──────── Data for the task ────────

(* ===== verification/HttpBufPool.v ===== *)
(** * The pool of HTTP body buffers

    src/pkg/protocol/http/v1/bytebufferpool.go: byte buffers that grow, and the pool
    that recycles them.  The pool counts by size class how long the buffers are that
    come back, and every 42000 of a class it recalibrates: the commonest class
    becomes the size of new buffers, and buffers larger than the classes that make
    up the commonest 95 percent are no longer kept.

    sort.Sort is a class with what it documents (it need not be stable); sync.Pool
    hands out any of its items or none, as a choice says; the percentage is computed
    in binary64 (Limit.v).  Calls are not interleaved. *)

From stdpp Require Import sorting.
From Stdlib Require Import Floats.SpecFloat.
From S2P Require Import Prelude BytesConv Limit HttpCodec HttpBody.
#[local] Open Scope Z_scope.

(** ** Buffers *)

Definition bcap (b : ByteBuffer) : Z := zlen (bb b) + zlen (bbspare b).
Definition Len (b : ByteBuffer) : Z := zlen (bb b).
Definition Bytes (b : ByteBuffer) : bytes := bb b.
(** Writing over the spare bytes, or in new memory, of which append may take more. *)
Definition append (p : bytes) (more : nat) (b : ByteBuffer) : ByteBuffer :=
  MkBB (bb b ++ p)
    (if zlen p <=? zlen (bbspare b) then drop (length p) (bbspare b) else replicate more x00).
Definition Write (p : bytes) (more : nat) (b : ByteBuffer) : Z * ByteBuffer := (zlen p, append p more b).
Definition WriteByte (c : byte) (more : nat) (b : ByteBuffer) : ByteBuffer := append [c] more b.
Definition WriteString (s : bytes) (more : nat) (b : ByteBuffer) : Z * ByteBuffer := (zlen s, append s more b).
Definition Reset (b : ByteBuffer) : ByteBuffer := bb_reset b.
Definition Set_ (p : bytes) (more : nat) (b : ByteBuffer) : ByteBuffer := append p more (Reset b).
Definition SetString (s : bytes) (more : nat) (b : ByteBuffer) : ByteBuffer := append s more (Reset b).
Definition String_ (b : ByteBuffer) : bytes := bb b.
(** To a writer that answers with a number and an error. *)
Definition WriteTo {E} (w : bytes → Z * option E) (b : ByteBuffer) : Z * option E := w (bb b).

(** The loop of ReadFrom on the slice [p] of which [n] bytes are read; [None] when
    out of fuel. *)
Fixpoint ReadFrom_loop (fuel : nat) (p : bytes) (n nStart : Z) (r : Reader) : option (Z * option wErr * Reader * ByteBuffer) :=
  match fuel with
  | O => None
  | S fuel =>
      let p := if n =? zlen p then p ++ replicate (length p) x00 else p in
      let '(d, e, r) := Read (zlen p - n) r in
      let p := take (Z.to_nat n) p ++ d ++ drop (Z.to_nat n + length d) p in
      let n := n + zlen d in
      if e then Some (n - nStart, ended r, r, MkBB (take (Z.to_nat n) p) (drop (Z.to_nat n) p))
      else ReadFrom_loop fuel p n nStart r
  end.
Definition ReadFrom (r : Reader) (b : ByteBuffer) : option (Z * option wErr * Reader * ByteBuffer) :=
  let p := if bcap b =? 0 then replicate 64 x00 else bb b ++ bbspare b in
  ReadFrom_loop (S (remaining r)) p (zlen (bb b)) (zlen (bb b)) r.

(** ** Size classes *)

Definition minBitSize : Z := 6.
Definition steps : nat := 20.
Definition minSize : Z := Z.shiftl 1 minBitSize.
Definition calibrateCallsThreshold : Z := 42000.
(** 0.95 as a float64 *)
Definition maxPercentile : float := S754_finite false 8556839292003942 (-53).

(** [for n > 0 { n >>= 1; idx++ }]; an int has at most 63 bits. *)
Fixpoint index_loop (fuel : nat) (n idx : Z) : Z :=
  match fuel with
  | O => idx
  | S fuel => if 0 <? n then index_loop fuel (Z.shiftr n 1) (idx + 1) else idx
  end.
Definition index (n : Z) : Z :=
  let idx := index_loop 63 (Z.shiftr (n - 1) minBitSize) 0 in
  if Z.of_nat steps <=? idx then Z.of_nat steps - 1 else idx.

Record callSize : Type := mkCall { calls : Z; size : Z }.
Definition Less (a b : callSize) : bool := calls b <? calls a.

(** sort.Sort, for Less above. *)
Class Sort : Type := {
  sort : list callSize → list callSize;
  sort_permutation l : sort l ≡ₚ l;
  sort_sorted l : StronglySorted (λ a b, calls b ≤ calls a) (sort l)
}.

Record Pool : Type := mkPool {
  pcalls : list Z; calibrating : bool; defaultSize : Z; maxSize : Z; pool : list ByteBuffer
}.
Definition zeroPool : Pool := mkPool (replicate steps 0) false 0 0 [].

Section pool.
Context `{Sort} (oor : Z).

(** uint64(float64(sum) * maxPercentile); [oor] is what a value out of range gives. *)
Definition percentile (sum : Z) : Z :=
  match fmul (float64 sum) maxPercentile with
  | S754_zero _ => 0
  | S754_finite false m e =>
      let a := if 0 <=? e then Z.pos m * 2 ^ e else Z.pos m / 2 ^ (- e) in
      if a <? 2 ^ 64 then a else uint64 oor
  | _ => uint64 oor
  end.

(** The loop over the classes, commonest first. *)
Fixpoint max_loop (l : list callSize) (callsSum maxSum maxSize : Z) : Z :=
  match l with
  | [] => maxSize
  | c :: l =>
      if maxSum <? callsSum then maxSize
      else max_loop l (uint64 (callsSum + calls c)) maxSum (if maxSize <? size c then size c else maxSize)
  end.

Definition classes (cs : list Z) : list callSize :=
  imap (λ i c, mkCall c (uint64 (Z.shiftl minSize (Z.of_nat i)))) cs.
Definition calls_sum (cs : list Z) : Z := fold_left (λ s c, uint64 (s + c)) cs 0.
Definition calibrate (p : Pool) : Pool :=
  if calibrating p then p
  else
    let a := sort (classes (pcalls p)) in
    let maxSum := percentile (calls_sum (pcalls p)) in
    let defaultSize := match a with c :: _ => size c | [] => 0 end in
    mkPool (replicate steps 0) false defaultSize (max_loop a 0 maxSum defaultSize) (pool p).

(** Get; the choice is that of sync.Pool. *)
Definition Get (choice : nat) (p : Pool) : ByteBuffer * Pool :=
  match pool p !! choice with
  | Some b => (b, mkPool (pcalls p) (calibrating p) (defaultSize p) (maxSize p) (delete choice (pool p)))
  | None => (MkBB [] (replicate (Z.to_nat (defaultSize p)) x00), p)
  end.
Definition Put (b : ByteBuffer) (p : Pool) : Pool :=
  let idx := Z.to_nat (index (zlen (bb b))) in
  let n := uint64 (default 0 (pcalls p !! idx) + 1) in
  let p := mkPool (<[idx := n]> (pcalls p)) (calibrating p) (defaultSize p) (maxSize p) (pool p) in
  let p := if calibrateCallsThreshold <? n then calibrate p else p in
  let max := int64 (maxSize p) in
  if (max =? 0) || (bcap b <=? max)
  then mkPool (pcalls p) (calibrating p) (defaultSize p) (maxSize p) (Reset b :: pool p)
  else p.

(** Buffers that go back and forth: a Get, any use, a Put. *)
Inductive reach : Pool → Prop :=
| reach_zero : reach zeroPool
| reach_get p choice : reach p → reach (Get choice p).2
| reach_put p b : reach p → zlen (bb b) < 2 ^ 63 → reach (Put b p).
End pool.

(** ** Size classes: lemmas *)

Definition classSize (i : Z) : Z := minSize * 2 ^ i.

Lemma index_loop_spec fuel n idx : 0 < n < 2 ^ Z.of_nat fuel → index_loop fuel n idx = idx + Z.log2 n + 1.
Proof.
  revert n idx. induction fuel as [|fuel IH]; intros n idx Hn; [simpl in Hn; lia|].
  cbn [index_loop]. rewrite (proj2 (Z.ltb_lt _ _)) by lia. rewrite Z.shiftr_div_pow2 by lia. change (2 ^ 1) with 2.
  destruct (decide (n = 1)) as [->|N].
  - change (1 / 2) with 0. destruct fuel; simpl; change (Z.log2 1) with 0; lia.
  - rewrite IH.
    + pose proof (Z.log2_shiftr n 1 ltac:(lia)) as L. rewrite Z.shiftr_div_pow2 in L by lia. change (2 ^ 1) with 2 in L.
      rewrite L. pose proof (Z.log2_le_mono 2 n ltac:(lia)). change (Z.log2 2) with 1 in *. lia.
    + rewrite Nat2Z.inj_succ, Z.pow_succ_r in Hn by lia.
      split; [apply Z.div_str_pos; lia|apply Z.div_lt_upper_bound; lia].
Qed.
(** The class of a length is the smallest that it fits in, and the last one for those
    that fit in none. *)
Lemma index_spec n : 0 ≤ n < 2 ^ 63 →
  0 ≤ index n < Z.of_nat steps ∧ (n ≤ classSize (index n) ∨ index n = Z.of_nat steps - 1) ∧
  (0 < index n → classSize (index n - 1) < n).
Proof.
  intros Hn. unfold index, classSize, minSize, minBitSize, steps. change (Z.shiftl 1 6) with 64.
  rewrite Z.shiftr_div_pow2 by lia. change (2 ^ 6) with 64.
  destruct (decide (n ≤ 64)) as [Hs|Hs].
  { assert (index_loop 63 ((n - 1) / 64) 0 = 0) as ->.
    { cbn [index_loop]. rewrite (proj2 (Z.ltb_ge _ _)); [done|]. apply Z.lt_succ_r, Z.div_lt_upper_bound; lia. }
    simpl. change (64 * 2 ^ 0) with 64. lia. }
  assert (0 < (n - 1) / 64 < 2 ^ 57) as Hm by (split; [apply Z.div_str_pos; lia|apply Z.div_lt_upper_bound; lia]).
  rewrite index_loop_spec by (change (2 ^ Z.of_nat 63) with (2 ^ 57 * 64); lia).
  set (m := (n - 1) / 64) in *. assert (64 * m ≤ n - 1 < 64 * (m + 1)) as Hd.
  { pose proof (Z.div_mod (n - 1) 64 ltac:(lia)). pose proof (Z.mod_pos_bound (n - 1) 64 ltac:(lia)). unfold m. lia. }
  destruct (Z.log2_spec m) as [L1 L2]; [lia|]. pose proof (Z.log2_nonneg m) as L0. rewrite <- Z.add_1_r in L2.
  rewrite Z.add_0_l. destruct (Z.of_nat 20 <=? Z.log2 m + 1) eqn:E; bdec.
  - split; [lia|]. split; [by right|]. intros _. change (Z.of_nat 20 - 1 - 1) with 18.
    assert (2 ^ 18 ≤ 2 ^ Z.log2 m) by (apply Z.pow_le_mono_r; lia). lia.
  - split; [lia|]. split; [left; lia|]. intros _. replace (Z.log2 m + 1 - 1) with (Z.log2 m) by lia. lia.
Qed.

(** ** Calibration *)

(** The calls of the classes that fit in [m]. *)
Definition covered (m : Z) (l : list callSize) : Z := zsum (λ c, if size c <=? m then calls c else 0) l.

Lemma covered_mono m l : Forall (λ c, 0 ≤ calls c) l → 0 ≤ covered m l ≤ zsum calls l.
Proof.
  induction 1 as [|c l Hc _ IH]; unfold covered in *; simpl; [lia|]. destruct (size c <=? m); lia.
Qed.
Lemma covered_perm m l k : l ≡ₚ k → covered m l = covered m k.
Proof. unfold covered. induction 1; simpl; lia. Qed.
Lemma zsum_perm {A} (f : A → Z) l k : l ≡ₚ k → zsum f l = zsum f k.
Proof. induction 1; simpl; lia. Qed.

Lemma max_loop_spec l : ∀ s maxSum m, Forall (λ c, 0 ≤ calls c) l → 0 ≤ s → s + zsum calls l < 2 ^ 64 →
  let r := max_loop l s maxSum m in
  m ≤ r ∧ (r = m ∨ ∃ c, c ∈ l ∧ r = size c) ∧ (maxSum < s + covered r l ∨ Forall (λ c, size c ≤ r) l).
Proof.
  induction l as [|c l IH]; intros s maxSum m F Hs Ho; simpl in *.
  { split; [lia|]. split; [by left|by right]. }
  apply list.Forall_cons in F as [Fc F]. pose proof (covered_mono 0 l F) as C0.
  destruct (maxSum <? s) eqn:E; bdec.
  { split; [lia|]. split; [by left|]. left. pose proof (covered_mono m (c :: l) ltac:(by constructor)) as C1. lia. }
  unfold uint64. rewrite wrapU_small by lia.
  destruct (IH (s + calls c) maxSum (if m <? size c then size c else m) F) as (H1 & H2 & H3); [lia|lia|].
  set (r := max_loop l _ _ _) in *. assert (m ≤ r ∧ size c ≤ r) as [H4 H5] by (destruct (m <? size c) eqn:?; bdec; lia).
  split; [done|]. split.
  - destruct H2 as [H2|(d & Hd & H2)]; [|right; exists d; split; [by right|done]].
    destruct (m <? size c); [right; exists c; split; [by left|done]|by left].
  - destruct H3 as [H3|H3]; [left|right; by constructor]. unfold covered in *. simpl.
    rewrite (proj2 (Z.leb_le _ _)) by done. lia.
Qed.

(** A pool as it is between calls; while a call counts, one class may be over. *)
Record pool_ok (p : Pool) : Prop := {
  po_len : length (pcalls p) = steps;
  po_calls : Forall (λ c, 0 ≤ c ≤ calibrateCallsThreshold + 1) (pcalls p);
  po_calibrating : calibrating p = false;
  po_default : defaultSize p = 0 ∨ ∃ i, (i < steps)%nat ∧ defaultSize p = classSize (Z.of_nat i);
  po_max : maxSize p = 0 ∨ ∃ i, (i < steps)%nat ∧ maxSize p = classSize (Z.of_nat i);
  po_le : defaultSize p ≤ maxSize p;
  po_pool : Forall (λ b, bb b = []) (pool p)
}.

Lemma sum_bound cs : Forall (λ c, 0 ≤ c ≤ calibrateCallsThreshold + 1) cs → 
  0 ≤ zsum id cs ≤ 42001 * zlen cs.
Proof.
  unfold calibrateCallsThreshold. induction 1 as [|c cs Hc _ IH]; simpl; unfold zlen in *; simpl in *; lia.
Qed.
Lemma calls_sum_spec cs : Forall (λ c, 0 ≤ c ≤ calibrateCallsThreshold + 1) cs → zlen cs ≤ 20 → calls_sum cs = zsum id cs.
Proof.
  intros F L. unfold calls_sum.
  assert (∀ s, 0 ≤ s → s + 42001 * zlen cs < 2 ^ 64 → fold_left (λ s c, uint64 (s + c)) cs s = s + zsum id cs) as G.
  { clear L. induction F as [|c cs Hc F IH]; intros s Hs Ho; simpl; [lia|].
    pose proof (sum_bound cs F). unfold calibrateCallsThreshold, zlen in *. simpl in *. unfold uint64. rewrite wrapU_small by lia.
    rewrite IH by lia. unfold id. lia. }
  rewrite G by lia. lia.
Qed.
Lemma classes_spec cs c : c ∈ classes cs → (length cs ≤ steps)%nat →
  ∃ i, (i < steps)%nat ∧ cs !! i = Some (calls c) ∧ size c = classSize (Z.of_nat i).
Proof.
  intros H L. unfold classes in H. apply elem_of_lookup_imap in H as (i & x & -> & E). exists i. pose proof (lookup_lt_Some _ _ _ E).
  split; [lia|]. split; [done|]. simpl. unfold uint64, classSize. rewrite Z.shiftl_mul_pow2 by lia. apply wrapU_small.
  unfold minSize, minBitSize, steps in *. change (Z.shiftl 1 6) with (2 ^ 6). rewrite <- Z.pow_add_r by lia.
  split; [apply Z.pow_nonneg; lia|]. apply Z.pow_lt_mono_r; lia.
Qed.
Lemma classes_calls cs : zsum calls (classes cs) = zsum id cs.
Proof.
  assert (∀ g : nat → Z, zsum calls (imap (λ i c, mkCall c (g i)) cs) = zsum id cs) as G; [|apply G].
  induction cs as [|c cs IH]; intros g; [done|]. rewrite imap_cons. simpl. f_equal. apply (IH (g ∘ S)).
Qed.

────────

What the task asks:
Would you copy out every line in the records that includes the string "which"?

Finished exercise:
(** Writing over the spare bytes, or in new memory, of which append may take more. *)
(** The loop of ReadFrom on the slice [p] of which [n] bytes are read; [None] when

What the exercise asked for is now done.